Strong and quick, Sandro breaks up plenty of attacks and wins loose balls but compounds that with clever and controlled distribution to set others on their way.
He's another that would go for multiples of what he cost if anyone dared enquire about taking him away from White Hart Lane.
Hatem Ben Arfa
On his day Hatem Ben Arfa is as devastating a winger as any in the Premier League, and he's another Newcastle got hold of for a ridiculously modest sum.
After seeing his career stall at Marseille, the Magpies paid just over £5 million for the French international, and his electric displays have been of the standard expected of a player who costs much more.
Ben Arfa's deceptive dribbling proved the perfect foil for Demba Ba and Papiss Cisse last year as Alan Pardew's side finished fifth, and although he hasn't matched those heights this campaign, the 25-year-old would definitely do a job for any team in the division
Small, quick, tricky and slick, the Tunisian-born player has the ability to genuinely become one of the league's best players, and it would be interesting to see how effective he would be for one of the top sides.
Gareth Bale is the hottest property in the Premier League at the moment, and his destructive performances for Tottenham may even see him crowned PFA Player of the Year.
All of this has come about from an inauspicious start to life in north London as Bale initially went a record 24 league games without a win for Spurs following a £7 million switch from Southampton in 2007.
That hoodoo has long since been lifted, and Bale's devastating pace, direct dribbling and lethal left foot make him one of the most unplayable players in the world.
A hat-trick away to Inter Milan in 2010 highlighted his class, and the Welsh wonder has elevated his game to another level of late, scoring 20 goals in just 33 competitive appearances in all competitions this season.
An absolute steal at £7 million.
There are no official awards for "Bargain of the Season" but if there was, then Michu would have had the honour sewn up long ago.
The Swansea City striker has already rattled home 19 goals in all competitions during his debut campaign and was instrumental in his side's Capital One Cup success.
Aside from his goals, the 26-year-old Spaniard looks a class act and fits in seamlessly with Michael Laudrup's graceful passing game.

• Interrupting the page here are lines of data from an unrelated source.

(* ===== verification/Grep.v ===== *)
(** * grep.c: the pattern matcher and the search for lines

    match, matchhere and matchstar of src/grep.c on C strings, given as the
    bytes before the NUL, and the loop of grep() on its buffer of 1024 bytes.
    A pattern is a sequence of characters and stars between an optional ^ and
    an optional $; [denotes] is what it means.

    grep_loop takes what the calls of read() return; an access outside of the
    buffer is undefined. *)

From S2P Require Import Prelude Str.

Definition CARET : Z := 94.
Definition DOT : Z := 46.
Definition STAR : Z := 42.
Definition DOLLAR : Z := 36.
Definition NL : Z := 10.

(** ** The matcher *)

(** The loop of matchstar, [here] being matchhere on the rest of the pattern. *)
Fixpoint star_loop (here : list Z -> bool) (c : Z) (text : list Z) : bool :=
  here text ||
  match text with
  | [] => false
  | x :: text => ((x =? c) || (c =? DOT)) && star_loop here c text
  end.
Fixpoint matchhere (re text : list Z) {struct re} : bool :=
  match re with
  | [] => true
  | c :: re1 =>
      match re1 with
      | [] =>
          if c =? DOLLAR then bool_decide (text = [])
          else match text with [] => false | x :: text => ((c =? DOT) || (c =? x)) && matchhere re1 text end
      | s :: re2 =>
          if s =? STAR then star_loop (matchhere re2) c text
          else match text with [] => false | x :: text => ((c =? DOT) || (c =? x)) && matchhere re1 text end
      end
  end.
Definition matchstar (c : Z) (re text : list Z) : bool := star_loop (matchhere re) c text.
Fixpoint match_loop (re text : list Z) : bool :=
  matchhere re text || match text with [] => false | _ :: text => match_loop re text end.
Definition match_ (re text : list Z) : bool :=
  match re with
  | c :: re1 => if c =? CARET then matchhere re1 text else match_loop re text
  | [] => match_loop re text
  end.

(** ** grep() *)

Definition BUFSZ : nat := 1024.
(** [strchr(p, '\n')]: [None] when the string ends before. *)
Fixpoint find_nl (fuel : nat) (buf : list Z) (p : nat) : M (list (list Z)) (option nat) :=
  match fuel with
  | O => halt SFuel
  | S fuel =>
      c ← deref "buf[1024]" (buf !! p);
      if c =? 0 then mret None else if c =? NL then mret (Some p) else find_nl fuel buf (S p)
  end.
(** The bytes from [p] to [q]. *)
Definition slice (buf : list Z) (p q : nat) : list Z := take (q - p) (drop p buf).
(** The loop over the lines from [p]: the new buffer and [p]; the state is the
    calls of write(1, ..) so far. *)
Fixpoint lines_loop (fuel : nat) (pattern buf : list Z) (p : nat) : M (list (list Z)) (list Z * nat) :=
  match fuel with
  | O => halt SFuel
  | S fuel =>
      q ← find_nl (S BUFSZ) buf p;
      match q with
      | None => mret (buf, p)
      | Some q =>
          if match_ pattern (slice buf p q)
          then modify (fun out => out ++ [slice buf p (S q)]);; lines_loop fuel pattern buf (S q)
          else lines_loop fuel pattern (<[q := 0]> buf) (S q)
      end
  end.
(** [n] bytes into the buffer at [m]. *)
Definition read_in (buf : list Z) (m : Z) (l : list Z) : M (list (list Z)) (list Z) :=
  if (m <? 0) || (Z.of_nat BUFSZ <? m + Z.of_nat (length l)) then undef "buf" else mret (take (Z.to_nat m) buf ++ l ++ drop (Z.to_nat m + length l) buf).
(** memmove(buf, p, m) of ulib.c. *)
Definition move_down (buf : list Z) (p : nat) (m : Z) : list Z :=
  let n := Z.to_nat m in take n (drop p buf) ++ drop n buf.
(** One turn of the loop of grep, after read() has returned [l]. *)
Definition grep_turn (pattern l buf : list Z) (m : Z) : M (list (list Z)) (list Z * Z) :=
  buf ← read_in buf m l;
  let m := m + Z.of_nat (length l) in
  r ← lines_loop (S BUFSZ) pattern buf 0;
  let (buf, p) := r : list Z * nat in
  let m := if bool_decide (p = 0%nat) then 0 else m in
  if 0 <? m then
    let m := m - Z.of_nat p in
    mret (move_down buf p m, m)
  else mret (buf, m).
Fixpoint grep_loop (pattern : list Z) (reads : list (list Z)) (buf : list Z) (m : Z) : M (list (list Z)) unit :=
  match reads with
  | [] => mret tt
  | l :: reads =>
      if bool_decide (l = []) then mret tt
      else r ← grep_turn pattern l buf m; grep_loop pattern reads r.1 r.2
  end.
(** From the start of the program; the array is zero. *)
Definition grep (pattern : list Z) (reads : list (list Z)) : M (list (list Z)) unit := grep_loop pattern reads (replicate BUFSZ 0) 0.

(** ** What a pattern means *)

Definition fits (c x : Z) : Prop := c = DOT \/ c = x.
Inductive atom : Type := One (c : Z) | Many (c : Z).
(** The texts an atom stands for. *)
Definition denotes1 (a : atom) (l : list Z) : Prop :=
  match a with One c => exists x, l = [x] /\ fits c x | Many c => Forall (fits c) l end.
Fixpoint denotes (re : list atom) (l : list Z) : Prop :=
  match re with [] => l = [] | a :: re => exists l1 l2, l = l1 ++ l2 /\ denotes1 a l1 /\ denotes re l2 end.
(** The atoms of a pattern after ^, and whether $ ends it. *)
Fixpoint atoms (re : list Z) : list atom * bool :=
  match re with
  | [] => ([], false)
  | c :: re1 =>
      match re1 with
      | [] => if c =? DOLLAR then ([], true) else ([One c], false)
      | s :: re2 => if s =? STAR then let (l, d) := atoms re2 in (Many c :: l, d) else let (l, d) := atoms re1 in (One c :: l, d)
      end
  end.

Lemma star_loop_spec here c text : star_loop here c text = true <-> exists l1 l2, text = l1 ++ l2 /\ Forall (fits c) l1 /\ here l2 = true.
Proof.
  induction text as [|x text IH]; cbn [star_loop]; rewrite orb_true_iff.
  - split.
    + intros [H|H]; [|done]. exists [], []. by repeat constructor.
    + intros (l1 & l2 & [-> ->]%eq_sym%app_nil & _ & H). by left.
  - rewrite andb_true_iff, orb_true_iff, !Z.eqb_eq, IH. split.
    + intros [H|(Hx & l1 & l2 & -> & Hf & H)]; [by exists [], (x :: text)|].
      exists (x :: l1), l2. split_and!; try done. constructor; [|done]. unfold fits. naive_solver.
    + intros ([|y l1] & l2 & E & Hf & H); cbn in E; [left; by subst|]. injection E as -> ->. apply Forall_cons in Hf as [Hx Hf].
      right. split; [unfold fits in Hx; naive_solver|by exists l1, l2].
Qed.

(** The text begins with what the pattern means. *)
Definition begins (re text : list Z) : Prop :=
  exists l1 l2, text = l1 ++ l2 /\ denotes (atoms re).1 l1 /\ ((atoms re).2 = true -> l2 = []).
Lemma begins_one c re as_ d text : atoms re = (as_, d) ->
  (exists l1 l2, text = l1 ++ l2 /\ denotes (One c :: as_) l1 /\ (d = true -> l2 = [])) <->
  match text with [] => False | x :: text => fits c x /\ begins re text end.
Proof.
  intros Ea. unfold begins. rewrite Ea. cbn [fst snd]. split.
  - intros (l1 & l2 & -> & (k1 & k2 & -> & (x & -> & Hx) & Hd) & H2). cbn. split; [done|]. rewrite <- ?app_assoc. by exists k2, l2.
  - destruct text as [|x text]; [done|]. intros [Hx (l1 & l2 & -> & Hd & H2)]. exists (x :: l1), l2. split_and!; try done. exists [x], l1. split_and!; try done. by exists x.
Qed.
Lemma begins_many c re as_ d text : atoms re = (as_, d) ->
  (exists l1 l2, text = l1 ++ l2 /\ denotes (Many c :: as_) l1 /\ (d = true -> l2 = [])) <->
  exists l1 l2, text = l1 ++ l2 /\ Forall (fits c) l1 /\ begins re l2.
Proof.
  intros Ea. unfold begins. rewrite Ea. cbn [fst snd]. split.
  - intros (l1 & l2 & -> & (k1 & k2 & -> & Hf & Hd) & H2). exists k1, (k2 ++ l2). rewrite app_assoc. split_and!; try done. by exists k2, l2.
  - intros (k1 & l & -> & Hf & k2 & l2 & -> & Hd & H2). exists (k1 ++ k2), l2. rewrite app_assoc. split_and!; try done. by exists k1, k2.
Qed.
Lemma fits_spec c x : ((c =? DOT) || (c =? x)) = true <-> fits c x.
Proof. unfold fits. by rewrite orb_true_iff, !Z.eqb_eq. Qed.

Lemma atoms_two c s re : atoms (c :: s :: re) =
  if s =? STAR then (Many c :: (atoms re).1, (atoms re).2) else (One c :: (atoms (s :: re)).1, (atoms (s :: re)).2).
Proof. change (atoms (c :: s :: re)) with (if s =? STAR then let (l, d) := atoms re in (Many c :: l, d) else let (l, d) := atoms (s :: re) in (One c :: l, d)). destruct (s =? STAR); [by destruct (atoms re)|by destruct (atoms (s :: re))]. Qed.

Lemma matchhere_two c s re text : matchhere (c :: s :: re) text =
  if s =? STAR then star_loop (matchhere re) c text
  else match text with [] => false | x :: text => ((c =? DOT) || (c =? x)) && matchhere (s :: re) text end.
Proof. done. Qed.

Lemma matchhere_spec re : forall text, matchhere re text = true <-> begins re text.
Proof.
  induction re as [re IH] using (induction_ltof1 _ (@length Z)). unfold ltof in IH. intros text.
  destruct re as [|c [|s re2]].
  - split; [|done]. intros _. exists [], text. by split_and!.
  - cbn [matchhere]. unfold begins. cbn [atoms]. destruct (Z.eqb_spec c DOLLAR) as [->|Hc].
    + cbn. rewrite bool_decide_eq_true. split; [intros ->; by exists [], []|]. intros (l1 & l2 & -> & -> & H). by rewrite H.
    + cbn [fst snd]. rewrite (begins_one c [] [] false text eq_refl). destruct text as [|x text]; [done|]. rewrite andb_true_iff, fits_spec.
      split; [|by intros [? _]]. intros [Hx _]. split; [done|]. exists [], text. by split_and!.
  - rewrite matchhere_two. unfold begins. rewrite atoms_two. destruct (s =? STAR).
    + destruct (atoms re2) as [as_ d] eqn:Ea. cbn [fst snd]. rewrite (begins_many c re2 as_ d text Ea), star_loop_spec.
      setoid_rewrite IH; [done|cbn; lia].
    + destruct (atoms (s :: re2)) as [as_ d] eqn:Ea. cbn [fst snd]. rewrite (begins_one c (s :: re2) as_ d text Ea). destruct text as [|x text]; [done|].
      rewrite andb_true_iff, fits_spec. by rewrite (IH (s :: re2)) by (cbn; lia).
Qed.

(** C32: The matcher decides the meaning of patterns: match succeeds exactly when
    the text has a part that the characters and stars of the pattern stand
    for, which begins the text when the pattern begins with ^ and ends it when
    the pattern ends with $. *)
Theorem match_correct re text : match_ re text = true <->
  let caret := match re with c :: _ => c =? CARET | [] => false end in
  let (as_, dollar) := atoms (if caret then tail re else re) in
  exists pre mid post, text = pre ++ mid ++ post /\ denotes as_ mid /\ (caret = true -> pre = []) /\ (dollar = true -> post = []).
Proof.
  assert (Hloop : forall re text, match_loop re text = true <-> exists pre suf, text = pre ++ suf /\ begins re suf).
  { intros re'. induction text0 as [|x text0 IH]; cbn [match_loop]; rewrite orb_true_iff, matchhere_spec.
    - split; [intros [H|H]; [by exists [], []|done]|]. intros (pre & suf & [-> ->]%eq_sym%app_nil & H). by left.
    - rewrite IH. split.
      + intros [H|(pre & suf & -> & H)]; [by exists [], (x :: text0)|by exists (x :: pre), suf].
      + intros ([|y pre] & suf & E & H); cbn in E; [left; by subst|]. injection E as -> ->. right. by exists pre, suf. }
  assert (Hfree : match_loop re text = true <-> let (as_, dollar) := atoms re in
    exists pre mid post, text = pre ++ mid ++ post /\ denotes as_ mid /\ (false = true -> pre = []) /\ (dollar = true -> post = [])).
  { rewrite Hloop. unfold begins. destruct (atoms re) as [as_ d]. cbn. naive_solver. }
  unfold match_. destruct re as [|c re]; [exact Hfree|]. destruct (c =? CARET); [|exact Hfree]. cbn [tail].
  rewrite matchhere_spec. unfold begins. destruct (atoms re) as [as_ d]. cbn. split.
  - intros (l1 & l2 & -> & H). exists [], l1, l2. naive_solver.
  - intros (pre & mid & post & -> & H1 & H2 & H3). rewrite (H2 eq_refl). exists mid, post. naive_solver.
Qed.

(** ** Searching a file *)

(** The lines that end with a newline. *)
Fixpoint lines_from (cur l : list Z) : list (list Z) :=
  match l with [] => [] | c :: l => if c =? NL then cur :: lines_from [] l else lines_from (cur ++ [c]) l end.
Definition lines : list Z -> list (list Z) := lines_from [].
Definition selected (pattern : list Z) (ls : list (list Z)) : list (list Z) :=
  (fun line => line ++ [NL]) <$> filter (fun line => match_ pattern line = true) ls.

Quite how Swansea procured him from Rayo Vallecano for just £2 million is a bit of a mystery. Michu found the net 15 times for a side who only narrowly avoided relegation from La Liga and few Premier League fans were that well-versed with the former Real Oviedo trainee.
But that just goes to show what can happen when players are signed on ability rather than reputation, and the amount of strikers bought for more who have done less runs long and deep.
Sir Alex Ferguson loves his goalscorers and even more so when he can pick them up on the cheap.
Ole Gunnar Solskjaer came from nowhere to become a cult hero at Old Trafford, and Javier Hernandez has followed those footsteps.
The 24-year-old is equally effective either starting or coming off the bench, and his predatory penalty box prowess means he scores goals at all levels of the game.
Competition in the striking slots at Manchester United means his appearances are limited, and it would be interesting to see who would have the most goals if he was given the same amount of minutes as Wayne Rooney or Robin van Persie.
Goals win games, and Hernandez has contributed enough of both to justify his price numerous times over.